Hirnforscher Illing: Bedürfnis nach Religion gehört zur Natur des Menschen

Der Freiburger Hirnforscher Prof. Robert-Benjamin Illing ist der Meinung, dass das Bedürfnis nach Transzendenz angeboren ist. „Wenn wir die Idee eines Göttlichen nicht fassen könnten, wären wir der Sinnkrise ausgeliefert, unsere Lebensfähigkeit würde unterhöhlt. Wir brauchen den Glauben an ein irgendwie geartetes Jenseits und eine höhere Instanz“, sagte der Wissenschaftler in einem Interview mit der Tageszeitung „Märkische Allgemeine“. media-390606-2

Die Hoffnung, dass ein Gott angesichts drohender Sinnlosigkeit letzten Endes für Sinn und Gerechtigkeit sorge, bestehe nach wie vor. Nach Ansicht des Neurobiologen ist Religion noch immer das dominierende Modell der Sinngebung.

Auf seinen eigenen Glauben angesprochen, äußerte Illing, mit dem Begriff Gott könne er „nur in einem abstrakten Sinn etwas anfangen, aber das ist viel mehr als nichts und hilft mir, Lebensfreude und Lust auf Zukunft zu finden.“

Quelle und vollständige Meldung hier: http://www.idea.de/glaube/detail/hirnforscher-wir-brauchen-den-glauben-an-ein-jenseits-96614.html


2 Kommentare on “Hirnforscher Illing: Bedürfnis nach Religion gehört zur Natur des Menschen”

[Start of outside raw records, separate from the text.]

(** [app_args.parse_args(argv)] as a statement of the script: the help
    goes to standard output. *)
Definition parse_args_py (help_text : string) (argv : list string) : Py args :=
  match parse_args argv with
  | PArgs a => ret a
  | PHelp => py_print help_text ;; raise (SystemExit 0)
  | PError => raise (SystemExit 2)
  end.

(** ** Properties *)

(** An argument that does not start with [-] is positional. *)
Lemma classify_plain s : startswith s "-" = false -> classify s = Ok CArg.
Proof.
  destruct s as [|c s]; [done|]. unfold startswith. cbn [String.prefix].
  destruct (ascii_dec "-" c) as [<-|Hc]; [by destruct s|]. intros _.
  cbv beta iota delta [classify]. rewrite (proj2 (Ascii.eqb_neq c "-")) by congruence.
  reflexivity.
Qed.

(** ** Argument lists made of whole option names

    An item is a flag or an option with its value, written as argparse's
    user would: [--name] or [--name value]. *)
Inductive item : Type :=
| IFlag (o : opt)
| IVal (o : opt) (v : string).

Definition render (it : item) : list string :=
  match it with IFlag o => [opt_long o] | IVal o v => [opt_long o; v] end.

Definition apply_item (a : args) (it : item) : args :=
  match it with IFlag o => set_flag o a | IVal o v => set_val o v a end.

(** A flag other than [--help], or a value option with a value that does
    not start with [-]. *)
Definition item_ok (it : item) : bool :=
  match it with
  | IFlag o => negb (takes_value o) && negb (bool_decide (o = OHelp))
  | IVal o v => takes_value o && negb (startswith v "-")
  end.

(** The options of the exclusive group among the items, in order. *)
Definition group_flags (items : list item) : list opt :=
  omap (fun it => match it with IFlag o => if in_group o then Some o else None | _ => None end) items.

Definition render_cls (it : item) : list (string * cls) :=
  match it with
  | IFlag o => [(opt_long o, COpt o (opt_long o) None)]
  | IVal o v => [(opt_long o, COpt o (opt_long o) None); (v, CArg)]
  end.

Lemma classify_long o : classify (opt_long o) = Ok (COpt o (opt_long o) None).
Proof. by destruct o. Qed.

Lemma long_not_marker o : String.eqb (opt_long o) "--" = false.
Proof. by destruct o. Qed.

Lemma plain_not_marker v : startswith v "-" = false -> String.eqb v "--" = false.
Proof. intros H. destruct (String.eqb_spec v "--") as [->|]; [done|reflexivity]. Qed.

Lemma classify_items items :
  Forall (fun it => item_ok it = true) items ->
  classify_all (concat (map render items)) = Ok (concat (map render_cls items)).
Proof.
  induction 1 as [|[o|o v] items Hok _ IH]; [done| |]; cbn [map concat render render_cls app classify_all];
    rewrite long_not_marker, classify_long; simpl.
  - by rewrite IH.
  - apply andb_true_iff in Hok as [_ Hv%negb_true_iff].
    by rewrite plain_not_marker, classify_plain, IH.
Qed.

(** What argparse answers, given the group options met in order: the
    namespace when they are one option (possibly repeated), an error when
    there is none or two different ones. *)
Definition group_outcome (gs : list opt) (a : args) : pout :=
  match gs with
  | g :: gs' => if forallb (fun o => bool_decide (o = g)) gs' then PArgs a else PError
  | [] => PError
  end.

Lemma existsb_group_filter (o : opt) seen :
  existsb (fun o' => in_group o' && negb (bool_decide (o' = o))) seen =
  existsb (fun o' => negb (bool_decide (o' = o))) (List.filter in_group seen).
Proof. induction seen as [|o' seen IH]; [done|]. simpl. destruct (in_group o'); simpl; by rewrite IH. Qed.

Lemma forallb_same (o : opt) l : Forall (fun o' => o' = o) l -> forallb (fun o' => bool_decide (o' = o)) l = true.
Proof. induction 1 as [|x l Hx _ IH]; [done|]. simpl. by rewrite IH, bool_decide_eq_true_2. Qed.

(** Met again, the option of the group changes nothing. *)
Lemma group_outcome_again (o : opt) sg X a :
  Forall (fun o' => o' = o) sg ->
  group_outcome (sg ++ o :: X) a = group_outcome (o :: sg ++ X) a.
Proof.
  intros Hs. destruct sg as [|g sg]; [done|]. inversion Hs as [|? ? -> Hs']; subst.
  simpl. rewrite !forallb_app, forallb_same by done. simpl. by rewrite bool_decide_eq_true_2.
Qed.

(** A second, different option of the group is an error. *)
Lemma group_outcome_conflict (o : opt) sg X a :
  (forall o1 o2, o1 ∈ sg -> o2 ∈ sg -> o1 = o2) ->
  existsb (fun o' => negb (bool_decide (o' = o))) sg = true ->
  group_outcome (sg ++ o :: X) a = PError.
Proof.
  intros Hs Hex. apply existsb_exists in Hex as (o' & Hin & Hne).
  destruct sg as [|g sg]; [done|]. simpl.
  assert (o' = g) as -> by (apply Hs; [by apply list_elem_of_In|left]).
  rewrite forallb_app. simpl. rewrite bool_decide_eq_false_2; [by rewrite andb_false_r|].
  intros ->. by rewrite bool_decide_eq_true_2 in Hne.
Qed.

Lemma existsb_ne_false (o : opt) l :
  existsb (fun o' => negb (bool_decide (o' = o))) l = false -> Forall (fun o' => o' = o) l.
Proof.
  induction l as [|o' l IH]; [by constructor|]. simpl. intros [Ho Hl]%orb_false_iff.
  constructor; [|by apply IH]. apply negb_false_iff, bool_decide_eq_true in Ho. exact Ho.
Qed.

Lemma group_outcome_end (seen : list opt) a :
  (forall o1 o2, o1 ∈ List.filter in_group seen -> o2 ∈ List.filter in_group seen -> o1 = o2) ->
  (if existsb in_group seen && bool_decide (@nil string = []) then PArgs a else PError) =
  group_outcome (List.filter in_group seen ++ []) a.
Proof.
  intros Hs. rewrite app_nil_r, bool_decide_eq_true_2, andb_true_r by done.
  destruct (List.filter in_group seen) as [|g gs] eqn:Ef.
  - destruct (existsb in_group seen) eqn:Ex; [|done].
    apply existsb_exists in Ex as (o & Hin & Ho).
    assert (Hf : In o (List.filter in_group seen)) by (apply filter_In; done). by rewrite Ef in Hf.
  - assert (Hex : existsb in_group seen = true).
    { apply existsb_exists. assert (Hg : In g (List.filter in_group seen)) by (rewrite Ef; left; done).
      apply filter_In in Hg. by exists g. }
    rewrite Hex. simpl. rewrite forallb_same; [done|].
    apply Forall_forall. intros o Ho. apply Hs; set_solver.
Qed.

Lemma all_same_cons (o : opt) l :
  Forall (fun o' => o' = o) l -> forall o1 o2, o1 ∈ o :: l -> o2 ∈ o :: l -> o1 = o2.
Proof.
  rewrite Forall_forall. intros Hl o1 o2 [->|H1]%elem_of_cons [->|H2]%elem_of_cons;
    rewrite ?(Hl _ H1), ?(Hl _ H2); done.
Qed.

Lemma group_flags_flag o items :
  group_flags (IFlag o :: items) = if in_group o then o :: group_flags items else group_flags items.
Proof. unfold group_flags. simpl. by destruct (in_group o). Qed.

Lemma group_flags_val o v items : group_flags (IVal o v :: items) = group_flags items.
Proof. done. Qed.

(** The consumption loop on the items, from any flags already seen. *)
Lemma consume_items items a seen :
  Forall (fun it => item_ok it = true) items ->
  (forall o1 o2, o1 ∈ List.filter in_group seen -> o2 ∈ List.filter in_group seen -> o1 = o2) ->
  consume (concat (map render_cls items)) a seen [] =
  group_outcome (List.filter in_group seen ++ group_flags items) (foldl apply_item a items).
Proof.
  revert a seen. induction items as [|[o|o v] items IH]; intros a seen Hok Hs;
    [by apply group_outcome_end|inversion Hok as [|? ? Hit Hok']; subst..].
  - simpl in Hit. apply andb_true_iff in Hit as [Hv%negb_true_iff Hh%negb_true_iff].
    cbn [map concat render_cls app consume]. rewrite Hv, Hh, group_flags_flag. cbn [foldl apply_item].
    destruct (in_group o) eqn:Hg; cbn [andb].
    + rewrite existsb_group_filter.
      destruct (existsb (fun o' => negb (bool_decide (o' = o))) (List.filter in_group seen)) eqn:Ex.
      * symmetry. by apply group_outcome_conflict.
      * apply existsb_ne_false in Ex. rewrite group_outcome_again by done.
        rewrite IH by (done || (simpl; rewrite Hg; by apply all_same_cons)).
        simpl. by rewrite Hg.
    + rewrite IH by (done || (simpl; rewrite Hg; exact Hs)). simpl. by rewrite Hg.
  - simpl in Hit. apply andb_true_iff in Hit as [Hv _].
    cbn [map concat render_cls app consume]. rewrite Hv, group_flags_val. by apply IH.
Qed.

(** [parse_args] on whole option names: the items applied in order to
    the defaults, or an error unless exactly one option of the group
    (possibly repeated) is among them. *)
Lemma parse_args_items (items : list item) :
  Forall (fun it => item_ok it = true) items ->
  parse_args (concat (map render items)) = group_outcome (group_flags items) (foldl apply_item default_args items).
Proof.
  intros H. unfold parse_args. rewrite classify_items by done.
  rewrite consume_items by (done || set_solver). done.
Qed.

(** ** Writing a namespace back as arguments *)

Definition flag_item (b : bool) (o : opt) : list item := if b then [IFlag o] else [].
Definition val_item (v : option string) (o : opt) : list item :=
  match v with Some s => [IVal o s] | None => [] end.

(** The command line that asks for [a]: its action and flags, then its
    options, with [--host] and [--webroot] always written. *)
Definition items_of (a : args) : list item :=
  flag_item (a_list a) OList ++ flag_item (a_start a) OStart ++ flag_item (a_stop a) OStop ++
  flag_item (a_install_apache a) OInstallApache ++ flag_item (a_force a) OForce ++
  flag_item (a_discover a) ODiscover ++
  val_item (a_password a) OPassword ++ val_item (a_user a) OUser ++ val_item (a_port a) OPort ++
  [IVal OHost (a_host a); IVal OWebroot (a_webroot a)] ++
  val_item (a_mailpile_root a) OMailpileRoot ++ val_item (a_packager a) OPackager ++
  val_item (a_apache_user a) OApacheUser ++ val_item (a_apache_group a) OApacheGroup.

Definition argv_of (a : args) : list string := concat (map render (items_of a)).

(** The string values of a namespace. *)
Definition arg_values (a : args) : list string :=
  a_host a :: a_webroot a ::
  omap id [a_password a; a_user a; a_port a; a_mailpile_root a; a_packager a;
           a_apache_user a; a_apache_group a].

Definition one_action (a : args) : bool :=
  (Nat.b2n (a_list a) + Nat.b2n (a_start a) + Nat.b2n (a_stop a) + Nat.b2n (a_install_apache a) =? 1)%nat.

(** The flag of the namespace an option of the group sets. *)
Definition action_flag (o : opt) (a : args) : bool :=
  match o with
  | OList => a_list a | OStart => a_start a | OStop => a_stop a
  | OInstallApache => a_install_apache a
  | _ => false
  end.

(** What [consume] keeps true: the group's flags set are the group's
    options seen, and those are all one option. *)
Definition group_inv (a : args) (seen : list opt) : Prop :=
  (forall g, in_group g = true -> action_flag g a = true <-> g ∈ seen) /\
  (forall o1 o2, o1 ∈ List.filter in_group seen -> o2 ∈ List.filter in_group seen -> o1 = o2).

Lemma flag_item_ok b o :
  takes_value o = false -> o <> OHelp -> Forall (fun it => item_ok it = true) (flag_item b o).
Proof. intros Hv Hh. destruct b; repeat constructor. simpl. by rewrite Hv, bool_decide_eq_false_2. Qed.

Lemma val_item_ok v o :
  takes_value o = true -> (forall s, v = Some s -> startswith s "-" = false) ->
  Forall (fun it => item_ok it = true) (val_item v o).
Proof. intros Hv Hs. destruct v as [s|]; repeat constructor. simpl. by rewrite Hv, Hs. Qed.

Lemma items_of_ok a :
  Forall (fun v => startswith v "-" = false) (arg_values a) -> Forall (fun it => item_ok it = true) (items_of a).
Proof.
  rewrite Forall_forall. intros Hv.
  assert (Ho : forall v s, v ∈ [a_password a; a_user a; a_port a; a_mailpile_root a; a_packager a;
                                a_apache_user a; a_apache_group a] -> v = Some s -> startswith s "-" = false).
  { intros v s Hin ->. apply Hv. do 2 right. apply list_elem_of_omap. by exists (Some s). }
  unfold items_of. repeat apply Forall_app_2;
    first [apply flag_item_ok; done
          | apply val_item_ok; [done|intros s Hs; eapply Ho; [|exact Hs]; set_solver] | idtac].
  repeat constructor; cbn [item_ok takes_value andb negb]; rewrite Hv; set_solver.
Qed.

(** Parsing prints the help text at most: it never removes a printed line. *)
Lemma out_mono_parse_args_py help_text argv : out_mono (parse_args_py help_text argv).
Proof. unfold parse_args_py. out_mono_tac. Qed.
#[export] Hint Resolve out_mono_parse_args_py : outmono.

(** C14: an [args] value with exactly one action and option values that do
    not start with a dash is what [parse_args] gives back from the
    command line [argv_of] writes for it: the parser reads every option
    the way [app_arguments] declares it. *)
Theorem parse_args_roundtrip (a : args) :
  one_action a = true -> Forall (fun v => startswith v "-" = false) (arg_values a) ->
  parse_args (argv_of a) = PArgs a.
Proof.
  intros H1 Hv. unfold argv_of. rewrite parse_args_items by (by apply items_of_ok).
  destruct a as [[] [] [] [] f pw u pt h d wr mr pk au ag]; try discriminate;
    destruct f, d, pw, u, pt, mr, pk, au, ag; reflexivity.
Qed.

Lemma parse_args_roundtrip_witness :
  one_action ex_start_args = true /\
  Forall (fun v => startswith v "-" = false) (arg_values ex_start_args) /\
  parse_args (argv_of ex_start_args) = PArgs ex_start_args.
Proof.
  assert (H1 : one_action ex_start_args = true) by reflexivity.
  assert (H2 : Forall (fun v => startswith v "-" = false) (arg_values ex_start_args))
    by (repeat constructor).
  split; [exact H1|split; [exact H2|exact (parse_args_roundtrip ex_start_args H1 H2)]].
Defined.

(** ** Exactly one action *)

Lemma action_flag_set_val o v a g : action_flag g (set_val o v a) = action_flag g a.
Proof. by destruct g. Qed.

Lemma action_flag_set_flag o a g :
  in_group g = true -> action_flag g (set_flag o a) = bool_decide (g = o) || action_flag g a.
Proof. by destruct g, o. Qed.

Lemma group_inv_default : group_inv default_args [].
Proof. split; [intros g _; destruct g; cbn; split; try done; set_solver|set_solver]. Qed.

Lemma group_inv_set_val a seen o v : group_inv a seen -> group_inv (set_val o v a) seen.
Proof. intros [Hf Hs]. split; [|done]. intros g Hg. rewrite action_flag_set_val. by apply Hf. Qed.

  1. Adolf Breitmeier sagt:

    Und weil der ,,Mensch“ einen Gott will und braucht, formt er ihn sich nach SEINEM eigenen Ebenbild, mit allen menschlichen Eigenschaften, von der selbstlosen Liebe bis hin zum zerstörerischen Hass. Sobald ein Gott, eine Gottsheit seine / ihre Anhänger verliert, ist die Gottheit ,,gestorben“, wie zum Beispiel Mythras, oder Odin, odr Zeus usw. Deshalb sind auch Götter ,,vergänglich“, nachdem sie zumeist eher Chaos und Vernichtung, Hass und Tod – statt Liebe und Frieden verbreitet haben (ihre Anhänger, ihre Gläubigen natürlich). Das erleben wir gerade mit dem Islam, der die gesamte Palette an Grausamkeiten, die das Grundgesetz des Islams hergibt (der Koran) in für Normalmenschen sinnlosem Morden und Zerstören ausartet. Also das mit Gott oder den Göttern ist schon eine merkwürdige Sache. Die meisten Menschen scheinen ein Religionsgen zu besitzen – und sehnen sich daher nach ihm. Oder haben Angst vorm Sterben und wünschen sich ein schönes ,,Leben“ nach dem Tod.